- **WHAT THE TASK REQUIRES**:
Transcribe the listing from its top line through the line with "decrypt := λ". Keep it exact, both ends included, and add nothing.

- **ENTRIES SUPPLIED**:
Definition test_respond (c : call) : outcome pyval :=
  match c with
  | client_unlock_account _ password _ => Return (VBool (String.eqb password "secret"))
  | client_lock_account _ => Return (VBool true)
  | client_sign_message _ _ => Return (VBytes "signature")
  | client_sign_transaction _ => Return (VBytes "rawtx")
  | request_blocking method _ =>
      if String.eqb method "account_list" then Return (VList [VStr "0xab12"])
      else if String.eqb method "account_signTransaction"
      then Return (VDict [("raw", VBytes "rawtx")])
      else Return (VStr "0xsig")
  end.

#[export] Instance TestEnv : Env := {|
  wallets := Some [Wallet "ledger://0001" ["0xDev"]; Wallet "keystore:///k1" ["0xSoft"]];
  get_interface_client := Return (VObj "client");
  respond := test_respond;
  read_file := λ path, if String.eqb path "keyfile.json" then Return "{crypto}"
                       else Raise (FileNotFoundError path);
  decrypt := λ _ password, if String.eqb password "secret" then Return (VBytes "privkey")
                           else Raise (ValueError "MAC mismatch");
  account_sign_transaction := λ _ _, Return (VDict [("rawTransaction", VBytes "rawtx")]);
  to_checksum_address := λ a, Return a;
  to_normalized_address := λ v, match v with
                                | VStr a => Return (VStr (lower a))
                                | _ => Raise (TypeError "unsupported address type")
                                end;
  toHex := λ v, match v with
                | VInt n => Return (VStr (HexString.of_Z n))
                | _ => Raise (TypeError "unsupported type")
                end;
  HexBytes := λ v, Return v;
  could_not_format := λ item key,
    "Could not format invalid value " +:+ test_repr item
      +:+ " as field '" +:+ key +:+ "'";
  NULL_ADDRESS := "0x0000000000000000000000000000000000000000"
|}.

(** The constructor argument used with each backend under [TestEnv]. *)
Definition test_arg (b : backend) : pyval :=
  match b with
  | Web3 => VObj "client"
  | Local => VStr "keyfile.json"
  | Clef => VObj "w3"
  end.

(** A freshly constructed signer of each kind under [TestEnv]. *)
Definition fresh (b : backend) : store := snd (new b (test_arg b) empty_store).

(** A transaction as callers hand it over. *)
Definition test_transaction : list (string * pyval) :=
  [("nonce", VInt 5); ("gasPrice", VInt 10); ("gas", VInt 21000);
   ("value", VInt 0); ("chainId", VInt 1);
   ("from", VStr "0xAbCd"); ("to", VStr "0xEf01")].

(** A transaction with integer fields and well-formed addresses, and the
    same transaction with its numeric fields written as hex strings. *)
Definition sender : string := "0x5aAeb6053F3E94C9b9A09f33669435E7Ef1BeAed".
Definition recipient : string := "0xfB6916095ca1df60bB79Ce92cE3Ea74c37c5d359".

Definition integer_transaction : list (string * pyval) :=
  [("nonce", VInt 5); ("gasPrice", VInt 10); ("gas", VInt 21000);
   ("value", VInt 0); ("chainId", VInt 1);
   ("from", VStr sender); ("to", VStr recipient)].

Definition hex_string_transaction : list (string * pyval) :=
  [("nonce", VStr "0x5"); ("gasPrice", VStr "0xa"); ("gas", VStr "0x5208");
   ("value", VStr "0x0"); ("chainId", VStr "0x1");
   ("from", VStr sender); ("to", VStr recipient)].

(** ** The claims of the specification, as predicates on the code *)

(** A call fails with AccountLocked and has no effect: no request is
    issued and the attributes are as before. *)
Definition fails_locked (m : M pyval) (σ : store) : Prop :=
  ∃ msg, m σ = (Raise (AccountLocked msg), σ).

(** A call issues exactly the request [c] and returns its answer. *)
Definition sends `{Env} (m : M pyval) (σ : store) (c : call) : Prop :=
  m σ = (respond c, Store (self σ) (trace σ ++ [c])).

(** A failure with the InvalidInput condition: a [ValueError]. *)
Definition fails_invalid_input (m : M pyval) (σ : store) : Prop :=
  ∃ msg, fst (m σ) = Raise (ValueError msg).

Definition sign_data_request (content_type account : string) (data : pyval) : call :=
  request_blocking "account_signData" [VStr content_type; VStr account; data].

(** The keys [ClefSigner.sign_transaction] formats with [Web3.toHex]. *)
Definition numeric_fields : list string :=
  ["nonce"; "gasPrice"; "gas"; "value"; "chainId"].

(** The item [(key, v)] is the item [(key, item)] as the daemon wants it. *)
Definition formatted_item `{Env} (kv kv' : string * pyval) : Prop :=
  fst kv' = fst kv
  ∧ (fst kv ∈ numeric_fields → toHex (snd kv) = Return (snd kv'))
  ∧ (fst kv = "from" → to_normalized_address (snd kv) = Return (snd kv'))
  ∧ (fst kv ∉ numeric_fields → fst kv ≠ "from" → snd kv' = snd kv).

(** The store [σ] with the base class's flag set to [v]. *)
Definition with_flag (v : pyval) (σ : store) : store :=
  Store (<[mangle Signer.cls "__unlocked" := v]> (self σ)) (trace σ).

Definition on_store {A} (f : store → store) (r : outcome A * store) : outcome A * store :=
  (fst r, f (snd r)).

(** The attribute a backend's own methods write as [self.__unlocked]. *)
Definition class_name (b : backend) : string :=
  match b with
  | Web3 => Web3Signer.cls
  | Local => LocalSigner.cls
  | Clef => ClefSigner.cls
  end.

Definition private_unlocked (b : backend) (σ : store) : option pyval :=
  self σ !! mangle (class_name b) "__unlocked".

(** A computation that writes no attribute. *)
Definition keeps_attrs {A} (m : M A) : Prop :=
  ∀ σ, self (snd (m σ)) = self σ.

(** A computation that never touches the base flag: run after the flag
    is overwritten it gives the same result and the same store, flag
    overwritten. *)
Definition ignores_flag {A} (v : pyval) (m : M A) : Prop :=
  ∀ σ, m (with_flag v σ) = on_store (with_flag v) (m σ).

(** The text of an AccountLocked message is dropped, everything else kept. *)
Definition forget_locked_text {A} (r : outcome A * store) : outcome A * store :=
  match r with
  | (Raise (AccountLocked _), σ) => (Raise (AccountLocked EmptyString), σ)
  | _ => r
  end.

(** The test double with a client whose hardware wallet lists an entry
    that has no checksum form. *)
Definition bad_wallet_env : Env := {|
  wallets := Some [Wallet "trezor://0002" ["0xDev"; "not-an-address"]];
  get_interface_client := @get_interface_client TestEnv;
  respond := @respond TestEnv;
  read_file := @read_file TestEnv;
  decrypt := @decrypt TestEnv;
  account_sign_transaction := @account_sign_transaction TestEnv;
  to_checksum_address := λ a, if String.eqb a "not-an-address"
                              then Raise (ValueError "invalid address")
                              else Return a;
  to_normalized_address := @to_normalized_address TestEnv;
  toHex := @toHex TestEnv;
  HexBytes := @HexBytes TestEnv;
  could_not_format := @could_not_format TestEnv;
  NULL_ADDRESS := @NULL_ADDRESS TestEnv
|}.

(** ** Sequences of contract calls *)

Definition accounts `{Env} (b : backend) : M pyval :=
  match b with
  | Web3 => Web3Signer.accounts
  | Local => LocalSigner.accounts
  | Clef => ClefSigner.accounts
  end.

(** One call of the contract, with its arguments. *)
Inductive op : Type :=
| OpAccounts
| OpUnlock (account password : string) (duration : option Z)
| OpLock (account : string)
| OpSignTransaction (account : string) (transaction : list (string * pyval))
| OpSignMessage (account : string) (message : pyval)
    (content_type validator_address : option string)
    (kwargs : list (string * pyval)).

- **RESPONSE BOX**:
Definition test_respond (c : call) : outcome pyval :=
  match c with
  | client_unlock_account _ password _ => Return (VBool (String.eqb password "secret"))
  | client_lock_account _ => Return (VBool true)
  | client_sign_message _ _ => Return (VBytes "signature")
  | client_sign_transaction _ => Return (VBytes "rawtx")
  | request_blocking method _ =>
      if String.eqb method "account_list" then Return (VList [VStr "0xab12"])
      else if String.eqb method "account_signTransaction"
      then Return (VDict [("raw", VBytes "rawtx")])
      else Return (VStr "0xsig")
  end.

#[export] Instance TestEnv : Env := {|
  wallets := Some [Wallet "ledger://0001" ["0xDev"]; Wallet "keystore:///k1" ["0xSoft"]];
  get_interface_client := Return (VObj "client");
  respond := test_respond;
  read_file := λ path, if String.eqb path "keyfile.json" then Return "{crypto}"
                       else Raise (FileNotFoundError path);
  decrypt := λ _ password, if String.eqb password "secret" then Return (VBytes "privkey")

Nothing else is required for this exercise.